▶ _Provided records_:
(* ===== verification/Minting.v ===== *)
(** * Tokens and minting for demos ([bindings.rs])

    The texts of tokens, and the flow that mints plain proofs over a caller's HTTP function:
    a quote, polled until it is paid, and the proofs. The flow makes a bounded number of
    requests, and asks for proofs only after the mint has reported the quote as paid. *)

From S2P Require Import Prelude Cashu Toy Amounts Params SwapCompletion Deterministic Channel Storage StorageSpec Host Funding Bindings.

(** [MintUrl::from_str], [TokenV3::new] and [Token::new] of the cashu crate, printed, and
    [CurrencyUnit::custom]. *)
Class TokenOps {T : CashuTypes} := {
  MintUrl : Type;
  mint_url_from_str : string → Result string MintUrl;
  token_v3_new : MintUrl → list Proof → CurrencyUnit → Result string string;
  token_v4_new : MintUrl → list Proof → CurrencyUnit → string;
  unit_sat : CurrencyUnit;
  unit_custom : string → CurrencyUnit;
}.

Section tokens.
Context {T : CashuTypes} {O : CashuOps} {TO : TokenOps}.
Definition build_cashu_a_token (mint_url proofs_json : string) : Result string string :=
  proofs ← map_err (λ e, "Failed to parse proofs: " +:+ e) (proofs_from_json proofs_json);
  mint_url ← map_err (λ e, "Invalid mint URL: " +:+ e) (mint_url_from_str mint_url);
  map_err (λ e, "Failed to create TokenV3: " +:+ e) (token_v3_new mint_url proofs unit_sat).
Definition build_cashu_b_token (mint_url unit proofs_json : string) : Result string string :=
  proofs ← map_err (λ e, "Failed to parse proofs: " +:+ e) (proofs_from_json proofs_json);
  mint_url ← map_err (λ e, "Invalid mint URL: " +:+ e) (mint_url_from_str mint_url);
  let currency_unit := match unit_from_str unit with Ok u => u | _ => unit_custom unit end in
  Ok (token_v4_new mint_url proofs currency_unit).
End tokens.

Section minting.
Context {T : CashuTypes} {O : CashuOps} {W : OpeningOps} {N : Type}.
(** [call_http(method, url, body)]. *)
Context (call_http : string → string → string → M N string string).

(** [for i in 0..attempts]; the sleep between two attempts is left out. *)
Fixpoint poll_quote (attempts : nat) (poll_url : string) : M N string unit :=
  match attempts with
  | 0%nat => lift (Ok tt)
  | Datatypes.S rest =>
      poll_resp ← call_http "GET" poll_url "";
      poll ← lift (map_err (λ e, "Failed to parse poll response: " +:+ e) (json_parse poll_resp));
      if bool_decide (idx_str poll "state" = Some "PAID") then lift (Ok tt)
      else match rest with
           | 0%nat => lift (Err "Timeout waiting for mint quote to be paid")
           | Datatypes.S _ => poll_quote rest poll_url
           end
  end.
Lemma poll_quote_step n poll_url :
  poll_quote (Datatypes.S n) poll_url
  = (poll_resp ← call_http "GET" poll_url "";
     poll ← lift (map_err (λ e, "Failed to parse poll response: " +:+ e) (json_parse poll_resp));
     if bool_decide (idx_str poll "state" = Some "PAID") then lift (Ok tt)
     else match n with
          | 0%nat => lift (Err "Timeout waiting for mint quote to be paid")
          | Datatypes.S _ => poll_quote n poll_url
          end).
Proof. done. Qed.
Definition mint_proofs_from_mint (rnd : Z) (mint_url : string) (amount_sat : Z) (keyset_info_json : string) :
    M N string string :=
  result_json ← lift (create_plain_blinded_messages rnd amount_sat keyset_info_json);
  result ← lift (map_err (λ e, "Failed to parse blinded messages result: " +:+ e) (json_parse result_json));
  let blinded_messages := default json_null (json_get result "blinded_messages") in
  let secrets_with_blinding := json_print (default json_null (json_get result "secrets_with_blinding")) in
  quote_resp ← call_http "POST" (mint_url +:+ "/v1/mint/quote/bolt11")
    (json_print (json_obj [("amount", json_num amount_sat); ("unit", json_str "sat")]));
  quote ← lift (map_err (λ e, "Failed to parse mint quote response: " +:+ e) (json_parse quote_resp));
  quote_id ← lift (ok_or "Missing 'quote' in mint quote response" (idx_str quote "quote"));
  _ ← poll_quote 60 (mint_url +:+ "/v1/mint/quote/bolt11/" +:+ quote_id);
  mint_resp ← call_http "POST" (mint_url +:+ "/v1/mint/bolt11")
    (json_print (json_obj [("quote", json_str quote_id); ("outputs", blinded_messages)]));
  mint_result ← lift (map_err (λ e, "Failed to parse mint response: " +:+ e) (json_parse mint_resp));
  signatures ← lift (ok_or "Missing 'signatures' in mint response" (json_get mint_result "signatures" ≫= json_as_array));
  lift (construct_proofs (json_print (json_arr signatures)) secrets_with_blinding keyset_info_json).
End minting.

(** ** The requests *)

Section log.
Context {T : CashuTypes} {O : CashuOps} {W : OpeningOps} {N : Type}.
Context (call_http : string → string → string → M N string string).

(** Requests are recorded with their answers. *)
Definition Entry : Type := (string * string * string) * Result string string.
Definition recorded (method url body : string) : M (N * list Entry) string string := λ x,
  let '(r, n) := call_http method url body x.1 in (r, (n, x.2 ++ [((method, url, body), r)])).
Definition says_paid (answer : Result string string) : Prop :=
  ∃ text v, answer = Ok text ∧ json_parse text = Ok v ∧ idx_str v "state" = Some "PAID".

Lemma poll_quote_log attempts url x :
  let '(r, y) := poll_quote recorded (S attempts) url x in
  ∃ polls, y.2 = x.2 ++ polls ∧ (length polls <= S attempts)%nat ∧ Forall (λ e, e.1 = ("GET", url, "")) polls ∧
    (r = Ok tt → ∃ e, last polls = Some e ∧ says_paid e.2).
Proof.
  revert x. induction attempts as [|attempts IH]; intros x; rewrite poll_quote_step.
  all: unfold mbind, M_bind, recorded at 1, lift.
  all: destruct (call_http "GET" url "" x.1) as [[text|e|] n] eqn:Hc; cbn [snd].
  all: try (eexists [_]; split_and!; [done|cbn; lia|by repeat constructor|done]).
  all: destruct (json_parse text) as [v|e|] eqn:Hp; cbn [map_err].
  all: try (eexists [_]; split_and!; [done|cbn; lia|by repeat constructor|done]).
  all: case_bool_decide as Hpaid.
  all: try (eexists [_]; split_and!; [done|cbn; lia|by repeat constructor|]; intros _; eexists; split; [done|];
            eexists _, v; split_and!; done).
  - eexists [_]. split_and!; [done|cbn; lia|by repeat constructor|done].
  - specialize (IH (n, x.2 ++ [(("GET", url, ""), Ok text)])).
    destruct (poll_quote recorded (S attempts) url _) as [r y]. destruct IH as (polls & Hy & Hlen & Hall & Hlast).
    eexists (_ :: polls). split_and!; [rewrite Hy; cbn; by rewrite <-(assoc_L (++))|cbn; lia|by constructor|].
    intros Hr. destruct (Hlast Hr) as (e & He & Hs). exists e. split; [|done]. by rewrite last_cons, He.
Qed.

(** A run makes at most one request for a quote, sixty polls and one request for proofs, in
    this order, and asks for proofs only after a poll that said the quote is paid. *)
Theorem minting_is_bounded rnd mint_url amount keyset_info n :
  ∃ quote polls mint,
    (mint_proofs_from_mint recorded rnd mint_url amount keyset_info (n, [])).2.2 = quote ++ polls ++ mint ∧
    (length quote <= 1)%nat ∧ (length polls <= 60)%nat ∧ (length mint <= 1)%nat ∧
    Forall (λ e, e.1.1.1 = "GET") polls ∧
    (mint ≠ [] → ∃ e, last polls = Some e ∧ says_paid e.2).
Proof.
  unfold mint_proofs_from_mint. unfold mbind at 1, M_bind at 1, lift at 1.
  destruct (create_plain_blinded_messages _ _ _) as [js|e|]; [|by exists [], [], []; split_and!; [done|cbn; lia|cbn; lia|cbn; lia|constructor|done]..].
  unfold mbind at 1, M_bind at 1, lift at 1.
  destruct (map_err _ (json_parse js)) as [v|e|]; [|by exists [], [], []; split_and!; [done|cbn; lia|cbn; lia|cbn; lia|constructor|done]..].
  unfold mbind at 1, M_bind at 1, recorded at 1. cbn [fst snd].
  destruct (call_http "POST" _ _ n) as [[text|e|] n1]; cbn [snd app]; [|by eexists [_], [], []; split_and!; [done|cbn; lia|cbn; lia|cbn; lia|constructor|done]..].
  unfold mbind at 1, M_bind at 1, lift at 1.
  destruct (map_err _ (json_parse text)) as [q|e|]; [|by eexists [_], [], []; split_and!; [done|cbn; lia|cbn; lia|cbn; lia|constructor|done]..].
  unfold mbind at 1, M_bind at 1, lift at 1.
  destruct (ok_or _ (idx_str q "quote")) as [id|e|]; [|by eexists [_], [], []; split_and!; [done|cbn; lia|cbn; lia|cbn; lia|constructor|done]..].
  unfold mbind at 1, M_bind at 1.
  match goal with |- context [poll_quote recorded 60 ?u ?x] => pose proof (poll_quote_log 59 u x) as Hp end.
  destruct (poll_quote recorded 60 _ _) as [[[]|e|] [n2 log]]; destruct Hp as (polls & Hy & Hlen & Hall & Hpaid);
    cbn [snd] in Hy; subst log; cbn [snd].
  all: assert (Forall (λ e : Entry, e.1.1.1 = "GET") polls) as Hget by (eapply Forall_impl; [exact Hall|by intros ? ->]).
  2, 3: eexists [_], polls, []; split_and!; [by rewrite app_nil_r|cbn; lia|lia|cbn; lia|done|done].
  unfold mbind at 1, M_bind at 1, recorded at 1. cbn [fst snd].
  destruct (call_http "POST" _ _ n2) as [r n3].
  match goal with |- context [([?a] ++ polls) ++ [?b]] => exists [a], polls, [b] end.
  split_and!; [|cbn; lia|lia|cbn; lia|done|intros _; by apply Hpaid].
  destruct r as [t|e|]; cbn [snd]; [|by rewrite <-(assoc_L (++))..].
  rewrite (assoc_L (++)). unfold mbind, M_bind, lift.
  destruct (map_err _ (json_parse t)); [|done..]. by destruct (ok_or _ _).
Qed.
End log.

▶ _The problem_:
Each line above that contains the string "Missing" counts once; give the number of such lines and nothing more.

▶ _Task solution_:
2